Las cosas que no nos dijimos

Si no lo cuento, reviento. Más que nada por variar, por que vean que no me quejo siempre. Doy gracias a Dios, a Buda, a Shiva, a Alá, a Steve Jobs y a quien haga falta por permitir que, por fin, caiga la moneda del otro lado… Me siento feliz ahora; bueno, desde hace unas semanas. Las cosas, mejor a bocajarro: estoy enamorada hasta las trancas y, para variar, parece bastante recíproco. En este estado de ánimo, como comprenderán, no me apetece, en absoluto, escribir, ni siquiera para alardear; lo digo porque, en este tiempo, he captado que muchas personas, más que vivir y disfrutar de su relación, lo que parece que necesitan es chulear de ello mediante una exhibición de fotos íntimas y la publicación de mensajes ridículamente empalagosos en las redes sociales… (Sepan que algunos de los que tan “comprometidos” se declaran, o que oficialmente se hallan tan “felizmente” casados, han venido periódica y diligentemente a mi casa a visitarme, y no era para tomar el té.

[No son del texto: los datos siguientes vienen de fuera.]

(* ===== verification/Persistence.v ===== *)
(** * The persistence runtime, [crates/emwin-db/src/runtime.rs]

    Producers put requests on a bounded queue under a lock and never wait; one
    worker takes them, writes their blobs, commits their metadata, and retries
    while the backend is unavailable.  Every critical section of a producer and
    every stretch of the worker between two suspension points is one action; the
    runtime is their interleaving.  Times and durations are nanoseconds. *)

From S2P Require Import Prelude Text Support BlobStore.

(** ** Configuration *)

(** [Duration::MAX]. *)
Definition duration_max : Z := u64_max * NANOS_PER_SEC + 999999999.
Definition is_duration (d : Z) : Prop := 0 <= d <= duration_max.

Definition DEFAULT_RETRY_INITIAL_DELAY : Z := 1 * NANOS_PER_SEC.
Definition DEFAULT_RETRY_MAX_DELAY : Z := 60 * NANOS_PER_SEC.
Definition DEFAULT_FAILURE_LOG_COOLDOWN : Z := 30 * NANOS_PER_SEC.

Record PersistenceConfig := mk_persistence_config {
  queue_capacity : nat;
  retry_initial_delay : Z;
  retry_max_delay : Z;
  failure_log_cooldown : Z
}.

Definition persistence_config_new (capacity : nat) : PersistenceConfig :=
  mk_persistence_config (Nat.max capacity 1) DEFAULT_RETRY_INITIAL_DELAY DEFAULT_RETRY_MAX_DELAY
    DEFAULT_FAILURE_LOG_COOLDOWN.

Definition with_retry_delays (c : PersistenceConfig) (initial_delay max_delay : Z) : PersistenceConfig :=
  mk_persistence_config (queue_capacity c) initial_delay (Z.max max_delay initial_delay) (failure_log_cooldown c).

Definition with_failure_log_cooldown (c : PersistenceConfig) (cooldown : Z) : PersistenceConfig :=
  mk_persistence_config (queue_capacity c) (retry_initial_delay c) (retry_max_delay c) cooldown.

(** [1u64.checked_shl(attempt.min(6)).unwrap_or(64)], then
    [u32::try_from(..).unwrap_or(u32::MAX)]. *)
Definition retry_multiplier (attempt : Z) : Z :=
  let shift := Z.min attempt 6 in
  let multiplier := if shift <? 64 then Z.shiftl 1 shift mod (u64_max + 1) else 64 in
  if multiplier <=? u32_max then multiplier else u32_max.

Definition retry_delay (c : PersistenceConfig) (attempt : Z) : Z :=
  Z.min (Z.min (retry_initial_delay c * retry_multiplier attempt) duration_max) (retry_max_delay c).

(** ** Requests, statistics, the queue *)

Record PersistenceStats := mk_stats {
  queue_len : nat;
  stats_capacity : nat;
  enqueued_total : Z;
  evicted_total : Z;
  persisted_total : Z;
  failed_total : Z
}.

Definition stats_default : PersistenceStats := mk_stats 0 0 0 0 0 0.
Definition add_enqueued (s : PersistenceStats) : PersistenceStats :=
  mk_stats (queue_len s) (stats_capacity s) (sat_add64 (enqueued_total s) 1) (evicted_total s) (persisted_total s) (failed_total s).
Definition add_evicted (s : PersistenceStats) : PersistenceStats :=
  mk_stats (queue_len s) (stats_capacity s) (enqueued_total s) (sat_add64 (evicted_total s) 1) (persisted_total s) (failed_total s).
Definition add_persisted (s : PersistenceStats) : PersistenceStats :=
  mk_stats (queue_len s) (stats_capacity s) (enqueued_total s) (evicted_total s) (sat_add64 (persisted_total s) 1) (failed_total s).
Definition add_failed (s : PersistenceStats) : PersistenceStats :=
  mk_stats (queue_len s) (stats_capacity s) (enqueued_total s) (evicted_total s) (persisted_total s) (sat_add64 (failed_total s) 1).

Record EnqueueResult := mk_enqueue_result {
  accepted : bool;
  evicted_oldest_key : option bytes;
  result_queue_len : nat
}.

(** ** The health of the backend: which failures are logged *)

Record DegradedBackend := mk_degraded {
  d_failure_class : bytes;
  last_error : bytes;
  last_logged_at : Z;
  suppressed_failures : Z
}.

(** The new state, and what is logged: the suppressed count so far, if the
    backend was degraded already. *)
Definition note_retryable_failure (degraded : option DegradedBackend) (err : PersistError) (cooldown now : Z)
    : option DegradedBackend * option (option Z) :=
  let cls := failure_class err in
  let error_text := persist_error_display err in
  match degraded with
  | Some current =>
      if eqb (d_failure_class current) cls && eqb (last_error current) error_text
         && (Z.max 0 (now - last_logged_at current) <? cooldown)
      then (Some (mk_degraded (d_failure_class current) (last_error current) (last_logged_at current)
                    (sat_add64 (suppressed_failures current) 1)), None)
      else (Some (mk_degraded cls error_text now 0), Some (Some (suppressed_failures current)))
  | None => (Some (mk_degraded cls error_text now 0), Some None)
  end.

Definition note_recovered (degraded : option DegradedBackend) : option DegradedBackend := None.

Section runtime.
Context {M : Type} {Sem : Type} `{Semaphore Sem}.

Record PersistRequest := mk_request {
  request_key : bytes;
  metadata : M;
  blobs : list BlobEntry
}.

Record PersistedRequest := mk_persisted {
  p_request_key : bytes;
  p_metadata : M;
  p_blobs : list StoredBlob
}.

(** [SharedQueue] with its locked [QueueState]. *)
Record SharedQueue := mk_queue {
  pending : list PersistRequest;
  closed : bool;
  stats : PersistenceStats;
  permits : Sem;
  shared_capacity : nat
}.

Definition spawn_queue (c : PersistenceConfig) : SharedQueue :=
  mk_queue [] false stats_default (sem_new 0) (Nat.max (queue_capacity c) 1).

(** [PersistenceProducer::enqueue]: its whole critical section. *)
Definition enqueue (q : SharedQueue) (request : PersistRequest) : SharedQueue * EnqueueResult :=
  if closed q then (q, mk_enqueue_result false None (length (pending q)))
  else
    let '(evicted, rest, st, sem) :=
      if (length (pending q) =? shared_capacity q)%nat
      then (option_map request_key (head (pending q)), tail (pending q), add_evicted (stats q), permits q)
      else (None, pending q, add_enqueued (stats q), release (permits q) 1) in
    let queued := rest ++ [request] in
    let st := if is_some evicted then add_enqueued st else st in
    (mk_queue queued (closed q) st sem (shared_capacity q),
     mk_enqueue_result true evicted (length queued)).

Definition stats_snapshot (q : SharedQueue) : PersistenceStats :=
  mk_stats (length (pending q)) (shared_capacity q) (enqueued_total (stats q)) (evicted_total (stats q))
    (persisted_total (stats q)) (failed_total (stats q)).

(** [PersistenceProducer::close]: the number of dropped requests. *)
Definition close (q : SharedQueue) : SharedQueue * nat :=
  if closed q then (q, 0%nat)
  else (mk_queue [] true (stats q) (release (permits q) 1) (shared_capacity q), length (pending q)).

Definition pop_request (q : SharedQueue) : SharedQueue * option PersistRequest :=
  (mk_queue (tail (pending q)) (closed q) (stats q) (permits q) (shared_capacity q), head (pending q)).

Definition queue_is_closed (q : SharedQueue) : bool :=
  closed q && match pending q with [] => true | _ => false end.

Definition should_abort_retry (q : SharedQueue) : bool := closed q.

Definition set_permits (s : Sem) (q : SharedQueue) : SharedQueue :=
  mk_queue (pending q) (closed q) (stats q) s (shared_capacity q).
Definition set_stats (s : PersistenceStats) (q : SharedQueue) : SharedQueue :=
  mk_queue (pending q) (closed q) s (permits q) (shared_capacity q).

(** ** The worker *)

(** Where [run_worker] and the functions it awaits are suspended. *)
Inductive Worker :=
| Waiting                                   (* available.acquire().await *)
| Popping                                   (* a permit was forgotten *)
| Writing (r : PersistRequest) (stored : list StoredBlob) (entry : BlobEntry) (rest : list BlobEntry) (attempt : Z)
| WriteRetry (r : PersistRequest) (attempt : Z)          (* sleeping before write_blobs *)
| Committing (r : PersistRequest) (stored : list StoredBlob) (attempt : Z)
| CommitRetry (r : PersistRequest) (stored : list StoredBlob) (attempt : Z)
| Finishing (r : PersistRequest) (outcome : result bytes (bytes * PersistError))
| Stopped (final : PersistenceStats).

(** What resumes it: the permit, the lock, the writer's and the sink's answer
    (with the clock the health record reads), the end of a sleep. *)
Inductive Resume :=
| Acquired
| Locked
| WriteAnswer (a : result StoredBlob PersistError) (now : Z)
| SinkAnswer (a : result unit PersistError) (now : Z)
| SleepOver.

(** [write_blobs] on what is left to write; without blobs it returns at once,
    and the commit starts with attempt zero. *)
Definition write_next (r : PersistRequest) (stored : list StoredBlob) (rest : list BlobEntry) (attempt : Z) : Worker :=
  match rest with
  | [] => Committing r stored 0
  | entry :: rest' => Writing r stored entry rest' attempt
  end.

(** The request a sink call is given. *)
Definition persist_metadata (r : PersistRequest) (stored : list StoredBlob) : PersistedRequest :=
  mk_persisted (request_key r) (metadata r) stored.

(** What an action shows: requests in and out of the queue, calls that
    succeeded, sleeps begun, requests counted. *)
Inductive Event :=
| Accepted (r : PersistRequest)
| Rejected (r : PersistRequest)
| Evicted (r : PersistRequest)
| Dropped (r : PersistRequest)
| Taken (r : PersistRequest)
| Wrote (e : BlobEntry) (s : StoredBlob)
| Committed (p : PersistedRequest)
| Sleeping (r : PersistRequest) (attempt delay : Z)
| Persisted (r : PersistRequest)
| Failed (r : PersistRequest) (e : PersistError).

Record Runtime := mk_runtime {
  queue : SharedQueue;
  backend_health : option DegradedBackend;
  worker : Worker
}.

Definition spawn (c : PersistenceConfig) : Runtime := mk_runtime (spawn_queue c) None Waiting.

(** One stretch of the worker, [None] when it is not suspended on that. *)
Definition worker_step (c : PersistenceConfig) (t : Runtime) (i : Resume) : option (Runtime * list Event) :=
  let q := queue t in let health := backend_health t in
  match worker t, i with
  | Waiting, Acquired =>
      match try_acquire_many (permits q) 1 with
      | Some sem => Some (mk_runtime (set_permits sem q) health Popping, [])
      | None => None
      end
  | Popping, Locked =>
      let '(q', popped) := pop_request q in
      match popped with
      | Some r => Some (mk_runtime q' health (write_next r [] (blobs r) 0), [Taken r])
      | None =>
          if queue_is_closed q' then Some (mk_runtime q' health (Stopped (stats_snapshot q')), [])
          else Some (mk_runtime q' health Waiting, [])
      end
  | Writing r stored entry rest attempt, WriteAnswer a now =>
      match a with
      | Ok s => Some (mk_runtime q health (write_next r (stored ++ [s]) rest attempt), [Wrote entry s])
      | Err err =>
          if is_retryable err && negb (should_abort_retry q) then
            let health' := fst (note_retryable_failure health err (failure_log_cooldown c) now) in
            Some (mk_runtime q health' (WriteRetry r attempt), [Sleeping r attempt (retry_delay c attempt)])
          else Some (mk_runtime q health (Finishing r (Err (request_key r, err))), [])
      end
  | WriteRetry r attempt, SleepOver =>
      Some (mk_runtime q health (write_next r [] (blobs r) (Z.min (attempt + 1) u32_max)), [])
  | Committing r stored attempt, SinkAnswer a now =>
      match a with
      | Ok _ => Some (mk_runtime q (note_recovered health) (Finishing r (Ok (request_key r))),
                      [Committed (persist_metadata r stored)])
      | Err err =>
          if is_retryable err && negb (should_abort_retry q) then
            let health' := fst (note_retryable_failure health err (failure_log_cooldown c) now) in
            Some (mk_runtime q health' (CommitRetry r stored attempt), [Sleeping r attempt (retry_delay c attempt)])
          else Some (mk_runtime q health (Finishing r (Err (request_key r, err))), [])
      end
  | CommitRetry r stored attempt, SleepOver =>
      Some (mk_runtime q health (Committing r stored (Z.min (attempt + 1) u32_max)), [])
  | Finishing r (Ok _), Locked =>
      Some (mk_runtime (set_stats (add_persisted (stats q)) q) health Waiting, [Persisted r])
  | Finishing r (Err (_, err)), Locked =>
      Some (mk_runtime (set_stats (add_failed (stats q)) q) health Waiting, [Failed r err])
  | _, _ => None
  end.

(** ** The interleaving of producers, shutdown and worker *)

Inductive Action := Enqueue (r : PersistRequest) | Close | Worker_resumed (i : Resume).

Definition runtime_step (c : PersistenceConfig) (t : Runtime) (a : Action) : option (Runtime * list Event) :=
  match a with
  | Enqueue r =>
      let '(q, res) := enqueue (queue t) r in
      Some (mk_runtime q (backend_health t) (worker t),
            if accepted res
            then (if is_some (evicted_oldest_key res) then map Evicted (take 1 (pending (queue t))) else []) ++ [Accepted r]
            else [Rejected r])
  | Close =>
      let '(q, dropped) := close (queue t) in
      Some (mk_runtime q (backend_health t) (worker t), map Dropped (take dropped (pending (queue t))))
  | Worker_resumed i => worker_step c t i
  end.

Fixpoint runtime_run (c : PersistenceConfig) (t : Runtime) (acts : list Action) : option (Runtime * list Event) :=
  match acts with
  | [] => Some (t, [])
  | a :: acts' =>
      match runtime_step c t a with
      | None => None
      | Some (t', out) =>
          match runtime_run c t' acts' with
          | None => None
          | Some (t'', out') => Some (t'', out ++ out')
          end
      end
  end.
End runtime.
Arguments PersistRequest M : clear implicits.
Arguments PersistedRequest M : clear implicits.
Arguments SharedQueue M Sem : clear implicits.
Arguments Worker M : clear implicits.
Arguments Event M : clear implicits.
Arguments Action M : clear implicits.
Arguments Runtime M Sem : clear implicits.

En fin… ).

 

Aunque me cuesta la misma vida eliminar este mariposeo estomacal y secar de mi gesto esa sonrisita tonta que se me ha quedado, voy a ponerme a escribir. Ya dicen que el trabajo es eso tan horrible que es por lo único que pagan… Pero antes de contarles por enésima vez cómo se hace una felación, o de aburrirles con párrafos sobre la somnofilia u otra parafilia, o de ponerme a opinar con sinceridad sobre la moda de la abstinencia… dejen que comparta con ustedes que siento, además, un auténtico terror. Quiero creer que mi imán para atraer hijos de puta se ha “desmagnetizado”, o que se me ha perdido… No sé si soportaría otra más… Pero para eso, aún he de esperar, y espero desesperar esperando lo que no quiero que llegue porque, por ahora, ya les digo que no tengo un pero que poner, ni un defecto. Cada gesto, cada detalle, cada respuesta suya supera la mejor que mi corazón pudiera dictar… Se me cae la baba y estoy disfrutando del pack completo de las demás emociones inherentes y concomitantes. En definitiva, experimento un carrusel maravilloso porque no me oirá nadie quejarme de las alteraciones en el sueño; yo, disfruto con los trastornos alimentarios, con la inestabilidad entre alegría y tragedia, me ponen las taquicardias, amo sudar dopamina pura y asumo plenamente mi plena adicción a sus mensajes. Y que dure, que continúe… Porque no sé si le llegaré a amar, pero cómo me gusta a mí lo del enamoramiento.

 

Casarse es una cosa -le dijo a su hija-, pero permíteme que te diga que compartir tu vida entera con alguien es otra muy distinta. Hace falta mucho amor, mucho espacio. Un territorio que ambas personas inventan juntas, y donde ninguna debe sentir que le falta el aire para respirar.

“Las cosas que no nos dijimos“, Marc Levy.